#### [Goal of the exercise]
Each line from the start of the records through the line containing "intros Hrest. apply (IH (e + 1)) in Hrest." is to be transcribed exactly, and no other line is to be included.

=== Section Start ===

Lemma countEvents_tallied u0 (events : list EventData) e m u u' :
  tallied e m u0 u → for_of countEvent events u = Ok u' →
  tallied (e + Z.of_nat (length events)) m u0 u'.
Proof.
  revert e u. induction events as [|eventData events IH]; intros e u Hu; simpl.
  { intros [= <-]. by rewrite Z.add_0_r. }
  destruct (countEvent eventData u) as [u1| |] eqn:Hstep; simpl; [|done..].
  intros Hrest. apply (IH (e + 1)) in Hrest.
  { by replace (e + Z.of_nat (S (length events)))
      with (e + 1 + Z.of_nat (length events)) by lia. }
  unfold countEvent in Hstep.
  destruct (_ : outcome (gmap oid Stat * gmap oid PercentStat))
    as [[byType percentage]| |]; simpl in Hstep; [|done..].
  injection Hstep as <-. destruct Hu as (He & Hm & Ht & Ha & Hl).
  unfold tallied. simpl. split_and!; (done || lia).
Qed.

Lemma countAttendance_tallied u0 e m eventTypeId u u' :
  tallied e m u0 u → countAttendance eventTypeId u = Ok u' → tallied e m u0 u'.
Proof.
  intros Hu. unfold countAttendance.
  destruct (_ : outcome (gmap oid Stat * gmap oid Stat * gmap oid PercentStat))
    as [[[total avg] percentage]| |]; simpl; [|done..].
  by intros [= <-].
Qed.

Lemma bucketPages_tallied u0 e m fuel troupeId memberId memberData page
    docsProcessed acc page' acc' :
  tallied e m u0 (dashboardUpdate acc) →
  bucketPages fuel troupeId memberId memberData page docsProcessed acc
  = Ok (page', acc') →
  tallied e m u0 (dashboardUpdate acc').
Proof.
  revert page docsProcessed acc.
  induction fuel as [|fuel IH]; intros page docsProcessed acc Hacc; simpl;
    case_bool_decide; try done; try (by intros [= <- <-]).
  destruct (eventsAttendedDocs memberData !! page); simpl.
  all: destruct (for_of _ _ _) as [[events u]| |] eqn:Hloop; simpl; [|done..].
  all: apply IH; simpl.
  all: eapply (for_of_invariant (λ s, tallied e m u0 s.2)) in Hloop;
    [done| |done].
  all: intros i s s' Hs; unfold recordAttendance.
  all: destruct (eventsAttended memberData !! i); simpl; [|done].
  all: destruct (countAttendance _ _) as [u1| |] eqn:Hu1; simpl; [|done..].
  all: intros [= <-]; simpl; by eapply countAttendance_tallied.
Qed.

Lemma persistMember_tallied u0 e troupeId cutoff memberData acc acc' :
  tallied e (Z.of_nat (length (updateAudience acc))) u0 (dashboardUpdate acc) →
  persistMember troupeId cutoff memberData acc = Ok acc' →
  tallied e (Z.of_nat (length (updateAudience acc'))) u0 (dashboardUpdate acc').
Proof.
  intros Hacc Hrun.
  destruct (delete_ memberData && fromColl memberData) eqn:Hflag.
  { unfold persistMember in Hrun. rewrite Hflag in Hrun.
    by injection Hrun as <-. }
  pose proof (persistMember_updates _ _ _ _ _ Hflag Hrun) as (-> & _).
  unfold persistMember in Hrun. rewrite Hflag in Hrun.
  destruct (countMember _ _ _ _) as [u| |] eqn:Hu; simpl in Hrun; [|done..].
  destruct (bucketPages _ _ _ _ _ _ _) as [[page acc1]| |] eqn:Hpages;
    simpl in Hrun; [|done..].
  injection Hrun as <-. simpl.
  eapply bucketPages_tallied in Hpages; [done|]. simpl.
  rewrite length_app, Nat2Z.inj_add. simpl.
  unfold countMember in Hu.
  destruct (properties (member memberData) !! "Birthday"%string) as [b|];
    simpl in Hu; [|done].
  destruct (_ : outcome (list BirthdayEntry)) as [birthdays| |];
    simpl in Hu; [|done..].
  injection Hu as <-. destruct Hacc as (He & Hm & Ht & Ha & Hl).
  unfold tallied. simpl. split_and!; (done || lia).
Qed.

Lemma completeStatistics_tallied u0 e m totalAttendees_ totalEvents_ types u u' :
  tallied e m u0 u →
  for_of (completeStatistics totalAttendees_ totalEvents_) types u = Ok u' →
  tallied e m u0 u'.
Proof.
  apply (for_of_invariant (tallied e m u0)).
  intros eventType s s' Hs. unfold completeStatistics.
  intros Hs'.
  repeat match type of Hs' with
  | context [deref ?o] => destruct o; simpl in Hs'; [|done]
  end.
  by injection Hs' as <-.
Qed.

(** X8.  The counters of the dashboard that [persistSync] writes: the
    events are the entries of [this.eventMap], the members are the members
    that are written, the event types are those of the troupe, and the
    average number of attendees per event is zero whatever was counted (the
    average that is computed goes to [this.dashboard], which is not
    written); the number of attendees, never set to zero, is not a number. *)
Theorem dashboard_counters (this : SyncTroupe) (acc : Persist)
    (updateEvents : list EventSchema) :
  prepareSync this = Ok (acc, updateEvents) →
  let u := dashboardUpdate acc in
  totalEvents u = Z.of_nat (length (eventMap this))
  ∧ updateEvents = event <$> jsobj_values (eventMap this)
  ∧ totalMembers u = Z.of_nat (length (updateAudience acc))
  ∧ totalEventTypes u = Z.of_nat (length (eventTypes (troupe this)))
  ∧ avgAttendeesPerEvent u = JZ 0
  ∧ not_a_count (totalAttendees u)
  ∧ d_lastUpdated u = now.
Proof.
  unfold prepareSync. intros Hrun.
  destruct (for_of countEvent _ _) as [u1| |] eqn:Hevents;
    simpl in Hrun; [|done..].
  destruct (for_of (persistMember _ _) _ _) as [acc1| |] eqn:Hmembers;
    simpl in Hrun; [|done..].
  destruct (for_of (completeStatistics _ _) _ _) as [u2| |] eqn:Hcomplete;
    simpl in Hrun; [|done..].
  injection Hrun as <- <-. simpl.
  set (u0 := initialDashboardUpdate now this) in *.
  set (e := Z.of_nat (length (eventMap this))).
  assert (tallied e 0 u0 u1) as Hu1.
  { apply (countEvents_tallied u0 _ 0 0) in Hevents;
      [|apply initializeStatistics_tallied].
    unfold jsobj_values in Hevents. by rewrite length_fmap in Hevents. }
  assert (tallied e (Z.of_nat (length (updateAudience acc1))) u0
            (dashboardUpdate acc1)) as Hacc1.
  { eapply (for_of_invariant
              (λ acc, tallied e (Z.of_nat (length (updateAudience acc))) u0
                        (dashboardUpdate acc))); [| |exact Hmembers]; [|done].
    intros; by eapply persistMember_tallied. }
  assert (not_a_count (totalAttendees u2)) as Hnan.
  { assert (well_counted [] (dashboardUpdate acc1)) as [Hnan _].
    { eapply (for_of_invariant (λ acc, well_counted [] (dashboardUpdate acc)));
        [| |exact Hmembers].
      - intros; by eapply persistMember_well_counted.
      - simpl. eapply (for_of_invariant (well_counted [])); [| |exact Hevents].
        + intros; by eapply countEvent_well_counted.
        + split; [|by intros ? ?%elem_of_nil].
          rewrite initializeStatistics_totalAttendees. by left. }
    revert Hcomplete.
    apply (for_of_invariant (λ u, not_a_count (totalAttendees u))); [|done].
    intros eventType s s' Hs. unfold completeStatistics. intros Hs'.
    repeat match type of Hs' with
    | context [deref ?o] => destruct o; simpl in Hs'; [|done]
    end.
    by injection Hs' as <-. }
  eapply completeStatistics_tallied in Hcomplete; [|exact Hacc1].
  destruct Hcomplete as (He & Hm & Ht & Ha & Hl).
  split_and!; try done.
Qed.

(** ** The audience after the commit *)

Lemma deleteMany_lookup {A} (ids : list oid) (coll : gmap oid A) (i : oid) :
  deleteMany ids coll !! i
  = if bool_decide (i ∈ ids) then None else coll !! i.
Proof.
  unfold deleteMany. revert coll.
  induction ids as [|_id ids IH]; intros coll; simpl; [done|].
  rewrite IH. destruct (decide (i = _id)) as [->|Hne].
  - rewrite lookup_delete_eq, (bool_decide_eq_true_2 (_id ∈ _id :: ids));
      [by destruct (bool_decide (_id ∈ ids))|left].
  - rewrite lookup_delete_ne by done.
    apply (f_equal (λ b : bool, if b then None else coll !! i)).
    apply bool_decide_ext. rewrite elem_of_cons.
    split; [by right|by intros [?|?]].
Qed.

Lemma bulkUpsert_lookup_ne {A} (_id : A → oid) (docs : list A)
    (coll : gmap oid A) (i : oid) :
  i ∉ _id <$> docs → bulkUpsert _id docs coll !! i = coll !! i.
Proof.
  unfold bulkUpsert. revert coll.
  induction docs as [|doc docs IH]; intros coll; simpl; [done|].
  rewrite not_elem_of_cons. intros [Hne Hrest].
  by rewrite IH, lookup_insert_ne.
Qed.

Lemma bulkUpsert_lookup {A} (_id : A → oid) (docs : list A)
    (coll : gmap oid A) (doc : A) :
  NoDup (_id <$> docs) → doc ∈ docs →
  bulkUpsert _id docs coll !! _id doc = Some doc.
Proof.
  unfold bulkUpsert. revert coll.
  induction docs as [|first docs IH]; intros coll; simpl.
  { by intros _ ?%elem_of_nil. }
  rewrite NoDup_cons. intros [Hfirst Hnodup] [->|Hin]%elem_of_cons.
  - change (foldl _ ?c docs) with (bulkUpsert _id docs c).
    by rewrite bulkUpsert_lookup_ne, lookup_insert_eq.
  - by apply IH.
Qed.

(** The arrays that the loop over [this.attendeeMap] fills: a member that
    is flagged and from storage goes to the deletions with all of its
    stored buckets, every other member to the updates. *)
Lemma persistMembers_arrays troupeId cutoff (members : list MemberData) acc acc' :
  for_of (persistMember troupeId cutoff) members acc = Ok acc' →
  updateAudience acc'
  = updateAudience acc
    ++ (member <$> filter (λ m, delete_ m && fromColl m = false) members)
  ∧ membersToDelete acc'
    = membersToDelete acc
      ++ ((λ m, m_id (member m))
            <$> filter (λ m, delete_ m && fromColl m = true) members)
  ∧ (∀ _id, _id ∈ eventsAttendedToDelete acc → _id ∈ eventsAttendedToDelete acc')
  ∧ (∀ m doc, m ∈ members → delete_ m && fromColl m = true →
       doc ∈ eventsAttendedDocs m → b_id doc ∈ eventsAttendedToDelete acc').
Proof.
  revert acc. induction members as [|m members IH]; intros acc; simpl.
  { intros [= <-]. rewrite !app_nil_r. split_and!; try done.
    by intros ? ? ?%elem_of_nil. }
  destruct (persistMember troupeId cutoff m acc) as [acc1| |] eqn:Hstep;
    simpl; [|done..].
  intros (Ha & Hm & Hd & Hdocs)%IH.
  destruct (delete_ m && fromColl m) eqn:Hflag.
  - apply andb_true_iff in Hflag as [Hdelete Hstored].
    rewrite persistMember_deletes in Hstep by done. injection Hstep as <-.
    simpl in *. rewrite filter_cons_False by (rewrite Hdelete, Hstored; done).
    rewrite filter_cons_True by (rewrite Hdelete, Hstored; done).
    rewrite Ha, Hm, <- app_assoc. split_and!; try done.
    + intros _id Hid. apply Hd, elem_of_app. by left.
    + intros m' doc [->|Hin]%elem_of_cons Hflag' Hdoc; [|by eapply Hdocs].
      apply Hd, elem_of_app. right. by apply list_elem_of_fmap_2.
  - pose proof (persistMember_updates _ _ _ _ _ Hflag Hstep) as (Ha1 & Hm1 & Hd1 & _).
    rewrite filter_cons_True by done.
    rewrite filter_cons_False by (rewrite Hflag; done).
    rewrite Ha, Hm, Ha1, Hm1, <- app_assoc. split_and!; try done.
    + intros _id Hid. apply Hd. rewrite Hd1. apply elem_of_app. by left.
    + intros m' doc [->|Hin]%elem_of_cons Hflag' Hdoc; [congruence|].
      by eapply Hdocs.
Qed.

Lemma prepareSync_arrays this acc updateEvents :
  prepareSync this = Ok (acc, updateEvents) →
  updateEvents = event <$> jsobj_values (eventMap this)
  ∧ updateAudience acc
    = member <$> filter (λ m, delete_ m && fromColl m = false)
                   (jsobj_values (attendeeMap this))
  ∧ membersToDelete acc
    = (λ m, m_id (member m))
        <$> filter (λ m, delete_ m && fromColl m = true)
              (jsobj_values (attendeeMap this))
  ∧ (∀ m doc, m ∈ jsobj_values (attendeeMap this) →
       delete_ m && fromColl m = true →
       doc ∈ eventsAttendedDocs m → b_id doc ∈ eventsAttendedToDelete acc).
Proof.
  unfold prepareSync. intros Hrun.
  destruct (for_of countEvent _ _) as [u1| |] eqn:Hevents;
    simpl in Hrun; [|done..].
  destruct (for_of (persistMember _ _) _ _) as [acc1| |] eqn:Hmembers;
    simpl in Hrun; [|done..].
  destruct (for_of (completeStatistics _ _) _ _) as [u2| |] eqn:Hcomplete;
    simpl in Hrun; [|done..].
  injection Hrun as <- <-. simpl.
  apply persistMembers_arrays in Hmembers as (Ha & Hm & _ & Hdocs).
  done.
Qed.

=== Section End ===

#### [Solution for this problem]
Lemma countEvents_tallied u0 (events : list EventData) e m u u' :
  tallied e m u0 u → for_of countEvent events u = Ok u' →
  tallied (e + Z.of_nat (length events)) m u0 u'.
Proof.
  revert e u. induction events as [|eventData events IH]; intros e u Hu; simpl.
  { intros [= <-]. by rewrite Z.add_0_r. }
  destruct (countEvent eventData u) as [u1| |] eqn:Hstep; simpl; [|done..].
  intros Hrest. apply (IH (e + 1)) in Hrest.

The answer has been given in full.